Lors de sa rencontre avec Donald Trump prévue demain, jeudi 17 avril, Meloni cherchera à réaffirmer son lien privilégié avec la Maison-Blanche, marqué notamment par ses relations avec Elon Musk. Si elle ne peut pas négocier sur les questions commerciales au nom de l’Union, elle pourrait tenter de se présenter comme la seule européenne véritablement anti-Chinoise et pro-Occident.

  • Mais pour Vittorio Emanuele Parsi, l’Italie de Meloni est prisonnière de son statut d’État-client aux marges de l’Empire Trump : « En Italie, la politique de la présidente du Conseil Giorgia Meloni semble buter contre ce possible renversement de perspective, notamment en ne reconnaissant pas pleinement que la recherche de la solidarité atlantique ne peut se faire qu’au profit de la solidarité européenne ».
  • Suite au discours du vice-président américain à Munich, elle avait notamment déclaré : « Je dois avouer que je suis d’accord », provoquant des tensions avec ses alliés européens et en interne avec le Quirinal, beaucoup plus critique quant au risque de « vassalisation heureuse ».
  • Après avoir étudié la possibilité de conclure un contrat entre le gouvernement italien et Starlink, l’entreprise d’accès à internet par satellites fondée par Musk, Rome a finalement rétropédalé et le projet est aujourd’hui mis en pause .
  • Trump aurait d’ailleurs averti les alliés européens hésitant à travailler avec Starlink qu’ils devaient choisir entre la technologie américaine et la technologie chinoise .

Meloni occupe ainsi une position d’équilibriste à la fois en Europe mais également en Italie : selon notre sondage Eurobazooka, seulement 16 % des Italiens considèrent que l’élection de Trump rend le monde plus sûr. La majorité y voit un facteur de déstabilisation, voire un danger. Ce chiffre atteint 90 % chez les électeurs du Parti démocrate (PD), contre 30 % chez les électeurs de Fratelli d’Italie (FdI), le parti de Giorgia Meloni.

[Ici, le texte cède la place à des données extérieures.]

Inductive EdgeBody :=
  | EdgeText (text : list N)
  | EdgeStatusJson (status : WorkerStatus)
  | EdgeRefreshed (entries warmed_shards : N) (manifest_digest : list N)
  | EdgeRefreshFailed (error : list N)
  | EdgeStream (stream : VerifiedBlobStream)
  | EdgeUpstream (response : FetchResponse).
(** The headers are those the handler sets; without, the runtime's. *)
Record EdgeResponse := { er_status : N; er_headers : option Headers; er_body : EdgeBody }.

Definition response_error (message : list N) (status : N) : EdgeResponse :=
  {| er_status := status; er_headers := None; er_body := EdgeText message |}.
Definition with_headers (headers : Headers) (r : EdgeResponse) : EdgeResponse :=
  {| er_status := er_status r; er_headers := Some headers; er_body := er_body r |}.
Definition response_ok (body : EdgeBody) : EdgeResponse :=
  {| er_status := 200; er_headers := None; er_body := body |}.
(** [headers.set(..)?] for each pair in turn. *)
Definition set_all (pairs : list (list N * list N)) (headers : Headers) : T Headers :=
  raise (fold_m (λ h p, headers_set p.1 p.2 h) headers pairs).
Definition store_error {A} (m : Task WorkerStoreError W A) : T A := convert display_worker_store_error m.

Definition cache_info : T EdgeResponse :=
  headers ← set_all [(lit "Content-Type", lit "text/x-nix-cache-info")] headers_new;
  mret (with_headers headers (response_ok (EdgeText
    (lit "StoreDir: /nix/store" ++ 10 :: lit "WantMassQuery: 1" ++ 10 :: lit "Priority: 40" ++ [10])))).

Definition public_key : T EdgeResponse :=
  store ← raise get_store;
  key ← attempt (Worker_get_public_key store);
  match key with
  | inr (Some public_key) =>
      headers ← set_all [(lit "Content-Type", lit "text/x-nix-public-key")] headers_new;
      mret (with_headers headers (response_ok (EdgeText (public_key ++ [10]))))
  | inr None => mret (response_error (lit "No public key configured") 404)
  | inl e => mret (response_error (lit "Failed to load public key: " ++ display_worker_store_error e) 500)
  end.

(** The status of a worker that is not configured. *)
Definition unconfigured_status (error : list N) : WorkerStatus := {|
  ws_remote_connected := false; ws_remote_error := Some error; ws_registry := lit "ghcr.io"; ws_repo := [];
  ws_baseline_tag := []; ws_tier0_hot_entries := 0; ws_baseline_entries := 0; ws_total_unique_entries := 0;
  ws_index_entries := 0; ws_index_ttl := 300; ws_baseline_ttl := 300; ws_upstream := [lit "https://cache.nixos.org"];
  ws_manifest_digest := []; ws_generated := [] |}.
Definition edge_status : T EdgeResponse :=
  store ← try_pure get_store;
  match store with
  | inl e => mret (response_ok (EdgeStatusJson (unconfigured_status e)))
  | inr store => status ← store_error (get_status store); mret (response_ok (EdgeStatusJson status))
  end.

Definition edge_refresh : T EdgeResponse :=
  store ← raise get_store;
  refreshed ← attempt (Worker_force_refresh store);
  match refreshed with
  | inr res =>
      status ← store_error (get_status store);
      mret (response_ok (EdgeRefreshed (rr_total_entries res) (rr_warmed_shards res) (ws_manifest_digest status)))
  | inl e => mret (response_ok (EdgeRefreshFailed (display_worker_store_error e)))
  end.

(** The upstream caches in turn: the first answer with status 200 that can be used; a URL
    that does not parse ends the request. *)
Fixpoint fetch_upstream (urls : list (list N)) (use : FetchResponse → T (option EdgeResponse)) : T (option EdgeResponse) :=
  match urls with
  | [] => mret None
  | url :: urls =>
      url ← raise (url_parse url);
      resp ← call (fetch_send url);
      match resp with
      | Some resp =>
          if fr_status_code resp =? 200 then
            used ← use resp;
            match used with Some r => mret (Some r) | None => fetch_upstream urls use end
          else fetch_upstream urls use
      | None => fetch_upstream urls use
      end
  end.

(** The blob of the digest, if the registry has it. *)
Definition stream_nar (store : CacheStore) (content_type : list N) (digest : NarDigest) : T (option EdgeResponse) :=
  result ← attempt (blob_stream (ws_client store) (NarDigest_as_str digest));
  match result with
  | inr (status, headers, stream) =>
      if is_success status then
        _ ← store_error (worker_set_remote_status true None);
        h ← set_all ([(lit "Content-Type", content_type); (lit "Accept-Ranges", lit "bytes")]
                     ++ match content_length headers with
                        | Some len => [(lit "Content-Length", show_N len)]
                        | None => []
                        end) headers_new;
        mret (Some (with_headers h (response_ok (EdgeStream stream))))
      else
        _ ← store_error (worker_set_remote_status false (Some (lit "GHCR HTTP " ++ fmt_status status)));
        mret None
  | inl e =>
      _ ← store_error (worker_set_remote_status false (Some (lit "Stream failed: " ++ display_oci_error e)));
      mret None
  end.

Definition edge_nar (nar_name : option (list N)) : T EdgeResponse :=
  match nar_name with
  | None => mret (response_error (lit "Missing NAR name") 400)
  | Some nar_name =>
      let content_type := nar_content_type nar_name in
      store ← raise get_store;
      digest ← attempt (lookup_nar_digest store nar_name);
      streamed ← (match digest with
                  | inr (Some digest) => stream_nar store content_type digest
                  | _ => mret None
                  end);
      match streamed with
      | Some response => mret response
      | None =>
          found ← fetch_upstream ((λ cache_url, cache_url ++ lit "/nar/" ++ nar_name) <$> wc_upstream_caches (ws_config store))
            (λ resp, headers ← set_all [(lit "Content-Type", content_type); (lit "Accept-Ranges", lit "bytes")] (fr_headers resp);
                     mret (Some (with_headers headers (response_ok (EdgeUpstream resp)))));
          mret (default (response_error (lit "NAR not found") 404) found)
      end
  end.

Definition narinfo_headers (healed : list N) : list (list N * list N) :=
  [(lit "Content-Type", lit "text/x-nix-narinfo"); (lit "X-NixCache-Version", lit "6");
   (lit "X-NixCache-Self-Healed", healed)].

Definition edge_narinfo (hash_ext : option (list N)) : T EdgeResponse :=
  match hash_ext with
  | None => mret (response_error (lit "Missing parameter") 400)
  | Some hash_ext =>
      if negb (ends_with NARINFO hash_ext) then mret (response_error (lit "Not found") 404)
      else
        let store_hash := trim_end_matches (length hash_ext) NARINFO hash_ext in
        store ← raise get_store;
        found ← attempt (lookup_narinfo store store_hash);
        match found with
        | inr (Some res) =>
            headers ← set_all (narinfo_headers (if nl_self_healed res then lit "1" else lit "0")
                         ++ match nl_shard_id res with Some id => [(lit "X-NixCache-Shard", show_N id)] | None => [] end
                         ++ match nl_manifest_digest res with Some d => [(lit "X-NixCache-Digest", d)] | None => [] end)
                        headers_new;
            mret (with_headers headers (response_ok (EdgeText (nl_narinfo_content res))))
        | inl e => mret (response_error (lit "Failed to query narinfo: " ++ display_worker_store_error e) 500)
        | inr None =>
            upstream ← fetch_upstream ((λ cache_url, cache_url ++ lit "/" ++ store_hash ++ NARINFO)
                                         <$> wc_upstream_caches (ws_config store))
              (λ resp, text ← call (fr_text resp);
                       match text with
                       | Some body =>
                           headers ← set_all (narinfo_headers (lit "0")) (fr_headers resp);
                           mret (Some (with_headers headers (response_ok (EdgeText body))))
                       | None => mret None
                       end);
            match upstream with
            | Some r => mret r
            | None =>
                headers ← set_all [(lit "X-NixCache-Version", lit "6"); (lit "X-NixCache-Self-Healed", lit "0")] headers_new;
                mret (with_headers headers (response_error (lit "narinfo not found") 404))
            end
        end
  end.

(** [main], after the router. *)
Definition edge_main (route : EdgeRoute) : T EdgeResponse :=
  match route with
  | EdgeCacheInfo => cache_info
  | EdgePublicKey => public_key
  | EdgeStatus => edge_status
  | EdgeRefresh => edge_refresh
  | EdgeNar nar_name => edge_nar nar_name
  | EdgeNarInfo hash_ext => edge_narinfo hash_ext
  end.
End routes.
(** The loop over [processed_images] (barcode_detector.py, lines
    52-60), with the final [return []] when it runs out. *)
Fixpoint scan_processed (processed_images : list image) : M (list pystr) :=
  match processed_images with
  | [] => ret []
  | processed_img :: rest =>
      barcodes <- called (Zbar processed_img) (pyzbar_decode processed_img) ;;
      match barcodes with
      | _ :: _ => lift (detected barcodes)
      | [] => scan_processed rest
      end
  end.

Definition detect_barcodes_with_preprocessing
    (image_data image_format : pystr) : M (list pystr) :=
  try_except
    (image_bytes <- lift (b64decode image_data) ;;
     img <- lift (imdecode image_bytes) ;;
     match img with
     | None => ret []
     | Some img =>
         barcodes <- called (Zbar img) (pyzbar_decode img) ;;
         match barcodes with
         | _ :: _ => lift (detected barcodes)
         | [] =>
             processed_images <- preprocess_image img ;;
             scan_processed processed_images
         end
     end)
    (fun e => ret []).

Definition valid_lengths : list nat := [8; 12; 13; 14]%nat.

Definition validate_barcode_format (barcode : pystr) : bool :=
  if negb (isdigit barcode) then false
  else
    let length := List.length barcode in
    existsb (Nat.eqb length) valid_lengths.

End BarcodeDetector.
End BarcodeDetector.

(* ================================================================== *)
(** * crud.py *)
(* ================================================================== *)

Module Crud.
Section Crud.

Context {E : Externals}.

Local Open Scope io_scope.

(** [db.query(Food).filter(p).first()]. The key or the barcode that
    [p] compares with reaches the query from a path of the API or from
    a decoded symbol, as text that SQLite binds. *)
Definition query_first (p : Food.t -> bool) : M (option Food.t) :=
  d <- get_db ;;
  ret (find p (foods d)).

(** [db.rollback()]: the model keeps the committed content only, and
    every operation here commits at most once, so nothing is left to
    undo. *)
Definition rollback : M unit := ret tt.

(** [db.add(food); db.commit(); db.refresh(food)]. The defaults of the
    session fill in; the bind processors run over the columns; the
    parameters are bound in the order of the columns, the key first;
    SQLite tests NOT NULL and then the primary key; and the row is read
    back as it was stored. A key not given is made by [uuid4]. *)
Definition commit_food (given : pyval) (food : Food.t) : M Food.t :=
  n <- tick ;;
  food <- lift (Food.traverse Sql.process (Food.default_quantity food)) ;;
  key <- lift (match given with
               | PNone => Ok (Some (uuid4 n))
               | _ => Sql.key given
               end) ;;
  food <- lift (Food.traverse Sql.store food) ;;
  match key with
  | None =>
      raise (mk_exn IntegrityError (lit "NOT NULL constraint failed: foods.id"))
  | Some key =>
      let row := Food.server_defaults key (now n) food in
      match Food.not_null_violation row with
      | Some column =>
          raise (mk_exn IntegrityError
                   (lit "NOT NULL constraint failed: foods." ++ lit column))
      | None =>
          d <- get_db ;;
          if existsb (Food.has_id key) (foods d) then
            raise (mk_exn IntegrityError (lit "UNIQUE constraint failed: foods.id"))
          else
            put_db {| foods := foods d ++ [row];
                      nutrition_logs := nutrition_logs d |} ;;;
            ret row
      end
  end.

Definition create_food (food_data : dict) : M Food.t :=
  try_except
    (food <- lift (Food.init food_data) ;;
     commit_food (fst food) (snd food))
    (fun e => rollback ;;; raise e).

Definition get_food_by_barcode (barcode : pystr) : M (option Food.t) :=
  query_first (Food.has_barcode barcode).

Definition get_food_by_id (food_id : pystr) : M (option Food.t) :=
  query_first (Food.has_id food_id).

(** [db.add(nutrition_log); db.commit()]: the row gets its key and
    timestamp; the parameters [food_id], [quantity] and [action] are
    bound in this order; SQLite tests the CHECK constraint and then the
    primary key; and the triggers of the table run. *)
Definition commit_log (food_id : pystr) (quantity : Z) (action : pystr)
  : M NutritionLog.t :=
  n <- tick ;;
  bound <- lift (Sql.bind (PStr food_id)) ;;
  bound <- lift (Sql.bind (PInt quantity)) ;;
  bound <- lift (Sql.bind (PStr action)) ;;
  let row := {| NutritionLog.id := uuid4 n;
                NutritionLog.food_id := food_id;
                NutritionLog.quantity := quantity;
                NutritionLog.timestamp := now n;
                NutritionLog.action := action |} in
  if NutritionLog.check_valid_action row then
    d <- get_db ;;
    if existsb (NutritionLog.has_id (uuid4 n)) (nutrition_logs d) then
      raise (mk_exn IntegrityError
               (lit "UNIQUE constraint failed: nutrition_logs.id"))
    else
      put_db {| foods := triggers row (foods d);
                nutrition_logs := nutrition_logs d ++ [row] |} ;;;
      ret row
  else
    raise (mk_exn IntegrityError (lit "CHECK constraint failed: check_valid_action")).

(** [db.refresh(food)]: the row is read again by its key. *)
Definition refresh (food : Food.t) : M Food.t :=
  found <- query_first (Food.has_id (Food.id food)) ;;
  match found with
  | Some row => ret row
  | None => raise (mk_exn ExternalError (lit "Could not refresh instance"))
  end.

Definition update_quantity (food_id : pystr) (quantity_change : Z)
    (action : pystr) : M (option Food.t) :=
  try_except
    (food <- query_first (Food.has_id food_id) ;;
     match food with
     | None => ret None
     | Some food =>
         commit_log food_id (Z.abs quantity_change) action ;;;
         food <- refresh food ;;
         ret (Some food)
     end)
    (fun e => rollback ;;; raise e).

(** [db.query(Food).filter(p).all()]. *)
Definition query_all (p : Food.t -> bool) : M (list Food.t) :=
  d <- get_db ;;
  ret (filter p (foods d)).

(** [db.delete(food)], as the commit applies it: the row of that key
    goes, and with it (cascade "all, delete-orphan") the log entries
    that refer to it. *)
Definition delete (food : Food.t) : M unit :=
  d <- get_db ;;
  put_db {| foods :=
              filter (fun row => negb (Food.has_id (Food.id food) row)) (foods d);
            nutrition_logs :=
              filter (fun entry =>
                        negb (PyStr.eqb (NutritionLog.food_id entry) (Food.id food)))
                     (nutrition_logs d) |}.

Definition delete_food (food_id : pystr) : M bool :=
  try_except
    (food <- query_first (Food.has_id food_id) ;;
     match food with
     | None => ret false
     | Some food =>
         delete food ;;;
         ret true
     end)
    (fun e => rollback ;;; raise e).

(** [for food in foods_to_delete: db.delete(food)]. *)
Fixpoint delete_each (foods_to_delete : list Food.t) : M unit :=
  match foods_to_delete with
  | [] => ret tt
  | food :: rest =>
      delete food ;;;
      delete_each rest
  end.

Definition delete_food_by_barcode (barcode : pystr) : M bool :=
  try_except
    (foods_to_delete <- query_all (Food.has_barcode barcode) ;;
     match foods_to_delete with
     | [] => ret false
     | _ :: _ =>
         delete_each foods_to_delete ;;;
         ret true
     end)
    (fun e => rollback ;;; raise e).

(** The number in the [quantity] column, when it is a finite one. The
    column has INTEGER affinity, so it holds an INTEGER, a REAL that is
    not a whole number, or what could not be read as a number: NULL, a
    text, a BLOB. *)
Definition stock (food : Food.t) : option QArith_base.Q :=
  Sql.number (Food.quantity food).

(** [and_(Food.quantity <= threshold, Food.quantity >= 0)]: NULL
    satisfies no comparison, a text or a BLOB is above every number,
    and an infinite REAL fails one of the two bounds. *)
Definition low_stock (threshold : Z) (food : Food.t) : bool :=
  match stock food with
  | Some q => Sql.leb q (Sql.exact threshold) && Sql.leb (Sql.exact 0) q
  | None => false
  end.

(** [order_by(asc(Food.quantity))], on rows that have a quantity. *)
Definition stock_leb (a b : Food.t) : bool :=
  match stock a, stock b with
  | Some x, Some y => Sql.leb x y
  | _, _ => true
  end.

Fixpoint insert_by_stock (food : Food.t) (sorted : list Food.t) : list Food.t :=
  match sorted with
  | [] => [food]
  | row :: rest =>
      if stock_leb food row then food :: sorted
      else row :: insert_by_stock food rest
  end.

Definition order_by_stock (rows : list Food.t) : list Food.t :=
  fold_right insert_by_stock [] rows.

(** The order of the report: both rows have a quantity and the first
    is not larger. *)
Definition stock_le (a b : Food.t) : Prop :=
  exists x y, stock a = Some x /\ stock b = Some y /\ QArith_base.Qle x y.
(** C5.  A page that is a list of lists of items yields the announcements
    of its items, in order, an item that yields none not stopping the
    scan: an item yields an announcement exactly when its ["TITLE"] and
    ["URL"] are both present and non-empty (for a string: not [""]; [None]
    counts as empty), and the announcement's url is the URL path behind
    the static host.  The specification's page yields its one
    announcement. *)
Theorem items_with_title_and_url_yield_announcements :
  (forall (page : list (list (list (string * value)))) (t0 : value),
      exists t',
        scan_page (VList (map (fun inner => VList (map VDict inner)) page)) t0
        = Ok (flat_map (flat_map (fun fields => option_list (announcement_of fields)))
                page, t'))
  /\ (forall (fields : list (string * value)) (a : announcement),
         announcement_of fields = Some a <->
         exists t u,
           dict_lookup "TITLE" fields = Some t /\ dict_lookup "URL" fields = Some u
           /\ truthy t = true /\ truthy u = true
           /\ a = {| title := t; url := static_host ++ fstring_field u |})
  /\ (forall s : string, truthy (VStr s) = true <-> s <> "")
  /\ truthy VNone = false
  /\ (forall s : string, static_host ++ fstring_field (VStr s)
                         = "https://static.sse.com.cn" ++ s)
  /\ (forall t0 : value,
         scan_page
           (VList [VList [VDict [("TITLE", VStr "Q1 Report"); ("URL", VStr "/a.pdf")]];
                   VList [VDict [("TITLE", VStr ""); ("URL", VStr "/b.pdf")]]])
           t0
         = Ok ([{| title := VStr "Q1 Report";
                   url := "https://static.sse.com.cn/a.pdf" |}],
               VStr "")).
Proof.
  split; [|split; [|split; [|split; [|split]]]].
  - intros page t0. unfold scan_page. simpl.
    destruct (for_each_inner_lists page [] t0) as [t' E]. exists t'. exact E.
  - apply announcement_of_spec.
  - apply truthy_str.
  - reflexivity.
  - reflexivity.
  - reflexivity.
Qed.

(** C6.  A body that is not JSON costs the page: the pass ends after the
    request and a printed line, and the loop goes on with the next page
    number and the same records.  A failed request, or a 4xx or 5xx
    status, is followed by a printed line and a 2 s pause, and the loop
    goes on with the variables it had: the same page is requested again.
    However many requests fail in a row, the loop is retrying that page
    after them.  In neither case does the pass end the function. *)
Theorem failures_do_not_abort_paging
    (session : Session) (security_code start_date end_date : string)
    (st : locals) :
  let pass := iteration session security_code start_date end_date in
  let request := request_of session security_code start_date end_date st in
  let retry (e : exn) :=
    [request; Console (RequestRetried (Locals.page_num st) e); Sleep 2000] in
  (forall response : response (option value),
      raise_for_status response = Ok tt ->
      body response = None ->
      pass st (Responded response)
      = ([request; Console (JsonSkipped (Locals.page_num st))],
         Again {| Locals.all_announcements := Locals.all_announcements st;
                  Locals.page_num := Locals.page_num st + 1;
                  Locals.title := Locals.title st |}))
  /\ (forall text : string,
         pass st (Failed text) = (retry (RequestException text), Again st))
  /\ (forall response : response (option value),
         400 <= status_code response < 600 ->
         exists text,
           pass st (Responded response) = (retry (HTTPError text), Again st))
  /\ (forall (n : nat) (text : string) (later : list (http (option value))),
         paging session security_code start_date end_date
           (repeat (Failed text) n ++ later) st
         = after_events (List.concat (repeat (retry (RequestException text)) n))
             (paging session security_code start_date end_date later st)).
Proof.
  intros pass request retry. split; [|split; [|split]].
  - intros response E B.
    apply (pass_on_undecodable_body session security_code start_date end_date st
             response E B).
  - intros text. reflexivity.
  - intros response S.
    assert (E : exists text, raise_for_status response = Raise (HTTPError text)).
    { unfold raise_for_status.
      destruct (Z.ltb_spec (status_code response) 500).
      - replace ((400 <=? status_code response) && true) with true
          by (symmetry; rewrite andb_true_r; apply Z.leb_le; lia).
        eexists; reflexivity.
      - replace ((400 <=? status_code response) && false) with false
          by (rewrite andb_false_r; reflexivity).
        replace ((500 <=? status_code response) && (status_code response <? 600))
          with true
          by (symmetry; apply andb_true_iff; split;
              [apply Z.leb_le | apply Z.ltb_lt]; lia).
        eexists; reflexivity. }
    destruct E as [text E]. exists text.
    apply (pass_on_error_status session security_code start_date end_date st
             response _ E).
  - intros n text later. apply loop_retries.
Qed.

(** Beyond C4: the part of it the code keeps.  Every request carries the
    fixed pagination parameters, the dates and the security code it was
    given, and [beginPage = pageNo], a page number that is at least 1;
    the first request asks for page 1 with [TITLE] the filter. *)
Theorem requests_are_paged_from_one
    (session : Session) (security_code start_date end_date : string)
    (title : value) (answers : list (http (option value))) :
  let sent :=
    requests
      (fetch_events
         (fetch_all_announcements_paginated session security_code start_date
            end_date title answers)) in
  Forall (fun p =>
            isPagination p = "true" /\ pageHelp_pageSize p = 100
            /\ pageHelp_cacheSize p = 1
            /\ START_DATE p = start_date /\ END_DATE p = end_date
            /\ SECURITY_CODE p = security_code
            /\ pageHelp_beginPage p = pageHelp_pageNo p /\ 1 <= pageHelp_pageNo p)
    sent
  /\ match sent with
     | first :: _ => pageHelp_pageNo first = 1 /\ TITLE first = title
     | [] => answers = []
     end.
Proof.
  intros sent. subst sent. unfold fetch_all_announcements_paginated.
  apply (loop_requests session security_code start_date end_date answers
           {| Locals.all_announcements := []; Locals.page_num := 1;
              Locals.title := title |}).
Qed.

End Fetch.
(** * The passkey demo page (src/pages/index.tsx)

    A shallow embedding of the three handlers of the [Home] component,
    [signMessage], [createSubOrgAndWallet] and [login], together with the
    part of the render function that decides which forms and which results
    are shown.

    Within one run a handler is strictly sequential: every [await]
    suspends it until the awaited call settles.  A run is therefore
    modelled as a computation over the React state of the page that also
    produces the ordered log of every call it makes to a collaborator (the
    Turnkey clients, viem, axios, the abstractionkit library, the bundler
    and the paymaster) and of every state setter it invokes.  State that
    was set before an exception is thrown stays set, as it does in React.
    Several runs may be in flight at once, since no form is disabled while
    a run waits; the section on handler runs in flight models how their
    setters interleave. *)

From Stdlib Require Import String Ascii List ZArith Bool.
Import ListNotations.
Local Open Scope string_scope.

(** ** JavaScript values that the page observes *)

(** A thrown value: an [Error] instance with its [name] and [message];
    [undefined] or [null] (a promise may reject with either); or any other
    value, given by the text [String(v)] produces for it. *)
Inductive JsThrown : Type :=
| JsError (name message : string)
| JsOther (text : string)
| JsUndefined
| JsNull.
(** * cybersec-web-hub: the article API and its browser client

    A shallow embedding of [backend/server.js] (the Express routes over
    the Mongoose [Article] model) and of the client script (rendering of
    the article cards, the read more / read less toggle, the page
    states), followed by the properties of the specification. *)

From Stdlib Require Import List Bool Arith NArith ZArith Lia String Ascii.
From Stdlib Require Import Permutation Sorted.
Import ListNotations.

Set Warnings "-register-all".

(** ** JavaScript strings

    A JavaScript string is a sequence of UTF-16 code units; [length],
    [substring], [trim] and [includes] all count and compare code
    units. *)

Module JsString.

Definition code_unit := N.
Definition jsstring := list code_unit.

(** A literal with ASCII text only. *)
Definition str (s : string) : jsstring :=
  map N_of_ascii (list_ascii_of_string s).

Definition eqb (s t : jsstring) : bool :=
  if list_eq_dec N.eq_dec s t then true else false.

(** [s.substring(0, n)] *)
Definition substring0 (n : nat) (s : jsstring) : jsstring := firstn n s.
Arguments substring0 : simpl never.

(** WhiteSpace and LineTerminator of ECMAScript, which [trim] strips. *)
Definition is_whitespace (c : code_unit) : bool :=
  ((9 <=? c) && (c <=? 13) || (c =? 32) || (c =? 160) || (c =? 5760)
   || (8192 <=? c) && (c <=? 8202) || (c =? 8232) || (c =? 8233)
   || (c =? 8239) || (c =? 8287) || (c =? 12288) || (c =? 65279))%N.

Fixpoint trimStart (s : jsstring) : jsstring :=
  match s with
  | [] => []
  | c :: r => if is_whitespace c then trimStart r else s
  end.

Fixpoint trimEnd (s : jsstring) : jsstring :=
  match s with
  | [] => []
  | c :: r =>
      match trimEnd r with
      | [] => if is_whitespace c then [] else [c]
      | r' => c :: r'
      end
  end.

Definition trim (s : jsstring) : jsstring := trimEnd (trimStart s).

Fixpoint startsWith (p s : jsstring) : bool :=
  match p, s with
  | [], _ => true
  | _ :: _, [] => false
  | a :: p', b :: s' => (a =? b)%N && startsWith p' s'
  end.

(** [s.includes(p)] *)
Fixpoint includes (p s : jsstring) : bool :=
  startsWith p s ||
  match s with
  | [] => false
  | _ :: r => includes p r
  end.

(** [toLowerCase], as far as a search for an ASCII word can tell: the
    letters A-Z, the Kelvin sign (to k) and the dotted capital I (to i
    and a combining dot) are the only code units whose lower case
    contains an ASCII letter; the others are left in place. *)
Definition lower_unit (c : code_unit) : jsstring :=
  if ((65 <=? c) && (c <=? 90))%N then [(c + 32)%N]
  else if (c =? 8490)%N then [107%N]
  else if (c =? 304)%N then [105%N; 775%N]
  else [c].

Definition toLowerCase (s : jsstring) : jsstring := flat_map lower_unit s.

End JsString.
Import JsString.

(** ** HTML text

    [escapeHtml] writes the text into a detached [div] through
    [textContent] and reads [innerHTML] back: the HTML fragment
    serialisation of a text node, which replaces [&], the no-break
    space, [<] and [>] by character references. *)

Module Html.

Definition amp : code_unit := 38%N.
Definition lt : code_unit := 60%N.
Definition gt : code_unit := 62%N.
Definition nbsp : code_unit := 160%N.

Definition escape_unit (c : code_unit) : jsstring :=
  if (c =? amp)%N then str "&amp;"
  else if (c =? nbsp)%N then str "&nbsp;"
  else if (c =? lt)%N then str "&lt;"
  else if (c =? gt)%N then str "&gt;"
  else [c].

De vendredi à dimanche, J.D. Vance — le premier vice-président républicain catholique — doit se rendre à Rome et, très probablement, au Vatican.

  • Selon des sources bien informées, le voyage de la présidente du Conseil servirait à faciliter la permanence du premier vice-président catholique républicain lors de la semaine sainte et pour les célébrations de Pâques qui tombe cette année le 20 avril, même si les détails opérationnels ne sont pas encore connus – et alors-même que le pape François l’a déjà critiqué ouvertement.
  • Une certaine inquiétude apparaît à Rome : la visite de J.D. Vance pourrait être accompagnée d’une prise de parole qui attaquerait depuis l’Italie le leadership européen, en contribuant à marquer l’écart entre le continent et la péninsule.